One issue is that we don’t often have access to this equipment, and although some have worked in certain circumstances, none of them are foolproof and none are reliable enough to be admissible in court.
But there is another major tool we can use to help detect whether someone is lying: communications science.
Instead of outrightly determining whether something is a lie or not, this method aims to analyze the lies themselves.
In part, we lie to paint a better picture of ourselves, connecting our fantasies to who we wish we were, rather than who we are and how we have behaved.
While our brain is off dreaming up who we could have been while we are spilling an uncalculated fabrication to someone, we often let plenty of signals slip by.
Our conscious mind only controls about 5% of our cognitive function, including communication. The other 95% occurs beyond
Here’s the catch: stories that are based on imagined experiences are different from those of lived experiences. In short, it’s hard to dream up a situation in the same detail as it would exist.
This is why a common tactic that detectives use when they interrogate a suspect is asking them very unusual questions about a story, or asking the same question in different ways.
Because it’s very difficult to imagine a full picture (some authors might be able to come close), criminals will often have not accounted for certain details.
What happens is that a different pattern of language use emerges when a person is lying.
A technology called linguistic text analysis has been developed to help identify the kind of way people use language when they’re being deceptive.
When people are lying, they reference themselves less. They tend to speak about another person to distance and disassociate from a situation.
For instance, after a teenager spills wine they shouldn’t have been drinking on a rug, their alibi might be that “there’s not even wine in the house,” instead of “I didn’t spill wine on the rug.”
Liars tend to be more negative because they may feel guilty about lying on a subconscious level.
They might therefore say that they’re running late because the bus was late and go off on a rant about the transit system. Personal responsibility doesn’t really factor in.

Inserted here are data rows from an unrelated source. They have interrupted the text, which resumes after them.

(** ** The fan staircase of chart 1 (lines 1687-1692) *)

(** The body of the loop, for one value of the CO2 curve; the lists are
    the sidebar's [stufen_co2] and [stufen_pct], and an index out of
    range is an IndexError ([None]). *)
Definition fan_step (stufen_co2 stufen_pct : list Z) (co2_val : R) : option Z :=
  match nth_error stufen_co2 3 with
  | None => None
  | Some t3 =>
      if geb co2_val (IZR t3) then nth_error stufen_pct 3
      else
        match nth_error stufen_co2 2 with
        | None => None
        | Some t2 =>
            if geb co2_val (IZR t2) then nth_error stufen_pct 2
            else
              match nth_error stufen_co2 1 with
              | None => None
              | Some t1 =>
                  if geb co2_val (IZR t1) then nth_error stufen_pct 1
                  else nth_error stufen_pct 0
              end
        end
  end.

(** [fan_step_arr], the loop over the curve [c1_arr]. *)
Fixpoint fan_step_arr (stufen_co2 stufen_pct : list Z) (c1_arr : list R)
  : option (list Z) :=
  match c1_arr with
  | [] => Some []
  | co2_val :: rest =>
      match fan_step stufen_co2 stufen_pct co2_val with
      | None => None
      | Some p =>
          match fan_step_arr stufen_co2 stufen_pct rest with
          | None => None
          | Some ps => Some (p :: ps)
          end
      end
  end.

(** ** More vocabulary *)

(** A run of [n] characters '#'. *)
Fixpoint hashes (n : nat) : string :=
  match n with
  | O => EmptyString
  | S n => String "#" (hashes n)
  end.


(** The six series have one length, between 1 and 200. *)
Definition series_aligned (s : SessionState) : Prop :=
  (1 <= length (hist_t s) <= 200)%nat /\
  length (hist_co2_z1 s) = length (hist_t s) /\
  length (hist_nh3_z1 s) = length (hist_t s) /\
  length (hist_co2_z2 s) = length (hist_t s) /\
  length (hist_nh3_z2 s) = length (hist_t s) /\
  length (hist_flow_z1 s) = length (hist_t s).

(** Severity of a warning colour of the report. *)
Definition warn_level (c : string) : Z :=
  if String.eqb c "red" then 3
  else if String.eqb c "orange" then 2
  else if String.eqb c "yellow" then 1
  else 0.

(** Severity of a status text of the report. *)
Definition status_level (t : string) : Z :=
  if String.eqb t "ALARM" then 3
  else if String.eqb t "STUFE 2" then 2
  else if String.eqb t "STUFE 1" then 1
  else 0.

(** The ranges of the sidebar widgets the properties rely on: zone 01
    holds 5 to 60 t, the NH3 thresholds go up to 200 ppm, the NH3 base
    rate is at least 0.0001 g/kg/h (lines 1202, 1227, 1275). *)
Definition widgets_in_range (g0 : Globals) (inp : Inputs) (s : SessionState) : Prop :=
  5 <= mass_z1 inp <= 60 /\
  (NH3_S3 g0 <= 200)%Z /\
  0.0001 <= NH3_RATE_BASE (session_globals g0 s).

(** * Properties *)

(** ** Numeric primitives *)

Module NumFacts.

Lemma div_ok (a b : R) : b <> 0 -> Num.div a b = Ok (a / b).
Proof.
  intros Hb. unfold Num.div. destruct (Req_dec_T b 0); [contradiction | reflexivity].
Qed.

Lemma div_zero (a : R) : Num.div a 0 = Err ZeroDivisionError.
Proof.
  unfold Num.div. destruct (Req_dec_T 0 0) as [_ | H]; [reflexivity | now elim H].
Qed.

Lemma gtb_true_iff (a b : R) : Num.gtb a b = true <-> a > b.
Proof.
  unfold Num.gtb. destruct (Rgt_dec a b); split; intros; auto; discriminate.
Qed.

Lemma gtb_false_iff (a b : R) : Num.gtb a b = false <-> a <= b.
Proof.
  unfold Num.gtb. destruct (Rgt_dec a b); split; intros; auto; try discriminate; lra.
Qed.

Lemma ltb_true_iff (a b : R) : Num.ltb a b = true <-> a < b.
Proof.
  unfold Num.ltb. destruct (Rlt_dec a b); split; intros; auto; discriminate.
Qed.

Also, when someone is lying they will tend to tell a story in very simple terms because our brain struggles to come up with a complex lie.
Even though the actual details of what someone is saying can be very simple when they’re lying, they can also tend to say it in a convoluted way with a very long sentence structure
People tend to add a lot of details that sound factual to pad the lie. Someone might say “there was nobody here, man or woman, who ever thought about, or even came close to considering, setting foot in, near, or around the property.” In this case they could have just said: “None of us went there.”
When people are trying to come up with a deceptive answer, they tend to stall. One common way of doing this is by repeating the question they are asked.
Because lying is often a form of protection, someone who is about to lie may reply with a suspicious answer or even a suspicious question.
Often people won’t use contractions in their sentences when they are lying, overemphasizing the point.
People will also often tell a story in very strict chronology when they are lying, because otherwise it would be hard to remember. This can be imagined as similar to a child trying to lie by telling a story very simply and step by step.
When someone is lying about something, they will often change the language of the ‘crime’ they have committed to something softer. For example, they will say they didn’t “take” the wallet when they’re asked if they stole it.
Another way people give away that they are lying is by trying to overemphasize that they’re telling the truth by using language like “honestly” or “to tell you the truth.”
When someone is lying, they might build a huge intro and then skip over big events. It’s a tactic to build credibility.
When someone is lying, they will give very specific denials to not implicate themselves, whereas people who are being truthful won’t have a problem giving categorical statements like “I was never there.”
When someone is lying, they hedge their bets. People often do this by saying things like “as far as I remember,” “from what I recall,” or “if you think about it.”
These indicators are only that: indicators. They are the types of behaviors that professionals will often detect when someone is lying. But just because someone is stalling for time doesn’t mean they’re lying, and so on. These are the types of things people do when they’re lying, but it doesn’t mean that because someone is doing them that they’re lying. Keep this in mind before making a final judgment.